The trick is to know the path the animal will follow, he said, pointing to a faint, narrow trail through the fallen leaves, which was barely visible to the untrained eye.

Three other traps came up empty, but Silva returned home an hour later with the armadillo and a parrot he had felled from a treetop with a deftly aimed shot.

As he built a fire to clean the armadillo behind his simple, wooden house at the edge of Puerto Nariño, a town of about 7,000 people beside the Amazon River in the southernmost corner of Colombia, a neighbor stopped to greet him and ask the price of the meat.

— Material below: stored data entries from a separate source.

Lemma compacted_timestamp t x p s :
  wfTime x = true ->
  dataTypeForLogicalType t = TimestampType \/ dataTypeForLogicalType t = TimestampLTZType ->
  let '(millis, nanos) := timestampParts (dataTypeForLogicalType t) x in
  let b := if 3 <? lt_Precision t
           then appendVar32 (appendVar64 [] (uint64 millis)) (uint32 nanos)
           else appendVar64 [] (uint64 millis) in
  readCompactedTimestamp (p ++ b ++ s) (glen p) t =
  Ok (VTime (normTimestamp (dataTypeForLogicalType t) (lt_Precision t) x), glen p + glen b).
Proof.
  intros Hx Hk. pose proof (timestampParts_range (dataTypeForLogicalType t) x Hx) as [Hm Hn].
  pose proof (timestamp_decoded t x Hx Hk) as Hd.
  destruct (timestampParts (dataTypeForLogicalType t) x) as [millis nanos]. cbn [fst snd] in *.
  destruct (nanos_small nanos Hn) as (E1 & E2 & E3). rewrite <- Hd. clear Hd.
  unfold readCompactedTimestamp. destruct (3 <? lt_Precision t); cbv zeta.
  - unfold appendVar32. rewrite (appendVar64_app (appendVar64 [] _)). rewrite <- !app_assoc.
    rewrite readVar64_round. cbn [mbind outcome_bind].
    rewrite app_assoc. rewrite <- glen_app. fold (appendVar32 [] (uint32 nanos)).
    rewrite readVar32_round. cbn [rewrap mbind outcome_bind]. rewrite E1.
    destruct (Z.ltb_spec 999999 nanos); [lia|]. cbn [mbind outcome_bind].
    rewrite E2, int64_uint64 by done. rewrite !glen_app. do 2 f_equal. lia.
  - rewrite readVar64_round. cbn [mbind outcome_bind]. rewrite int64_uint64 by done. done.
Qed.

Lemma compacted_decimal t q u b p s :
  wfValue (VRat q) = true -> decimalUnscaled q t = Ok u ->
  (if lt_Precision t <=? 18 then Ok (appendVar64 [] (uint64 (int64 u)))
   else appendLengthBytes [] (signedBigEndian u)) = Ok b ->
  readCompactedDecimal (p ++ b ++ s) (glen p) t = Ok (VRat q, glen p + glen b).
Proof.
  intros Hw Hd Hb. pose proof (wfRat q Hw) as Hq.
  apply decimalUnscaled_round in Hd as Hr; [|done]. destruct Hr as (Hr & _).
  unfold readCompactedDecimal. destruct (Z.leb_spec (lt_Precision t) 18).
  - injection Hb as <-. rewrite readVar64_round. cbn [mbind outcome_bind].
    erewrite decimal_int64 by done. by rewrite Hr.
  - rewrite (readLengthBytes_round p s (signedBigEndian u)) by done. cbn [mbind outcome_bind].
    by rewrite signedBigInt_round, Hr.
Qed.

By mid-afternoon, Silva and his wife, Marcela Rojas, had given some of the armadillo meat to relatives and set some aside for their own family. There was a little left over, which they considered selling to someone in the community.

That is typical of the way Ticuna people, such as Silva and his wife, use the meat from the animals they hunt.

“Bushmeat is an important source of food for indigenous people in rural communities,” said Nathalie Van Vliet, a geographer and associate researcher at the Center for International Forestry Research (CIFOR), who studies the hunting and commercialization of bushmeat in the Amazon basin where the borders of Colombia, Brazil and Peru converge.

Wild meat also serves other purposes, she said: it holds a special place on the menu for celebrations and cements social bonds as people share meat with relatives and friends.

But if Silva and his neighbors sell the meat from game they hunt, they break the law.

UNDER THE TABLE

Under Colombian law, “subsistence” hunting is for the family table. Hunters who sell bushmeat must have a commercial permit, which requires environmental impact studies that are beyond the means of most people in rural communities.

But that doesn’t stop the trade—it just pushes it underground.

Hunters or their relatives sell meat to neighbors or offer it in the plaza in Puerto Nariño, keeping it discreetly out of sight until the buyers who know them seek them out.

The vendors would like the trade to be legalized. It would bring them out of the shadows

Jessica Moreno

Sometimes, the police turn a blind eye; other times, they crack down. The meat of animals such as armadillo, tapir, deer or the large rodent called paca is popular and often sells out before the police arrive, according to local hunters.

To keep things simple, the price—a couple of dollars a kilo, more than the frozen chicken imported from Brazil, but less than beef—is usually the same for all types of bushmeat.

Some hunters also send packages by passenger boat to relatives in Leticia, a city of about 30,000 people two hours downriver.

Like most Amazonian towns, Leticia keeps one foot in the forest. Many residents have moved there from rural villages, in search of jobs or better education for their children. When they get hungry for a taste of home, they ask relatives to send bushmeat or they seek it out in the local market.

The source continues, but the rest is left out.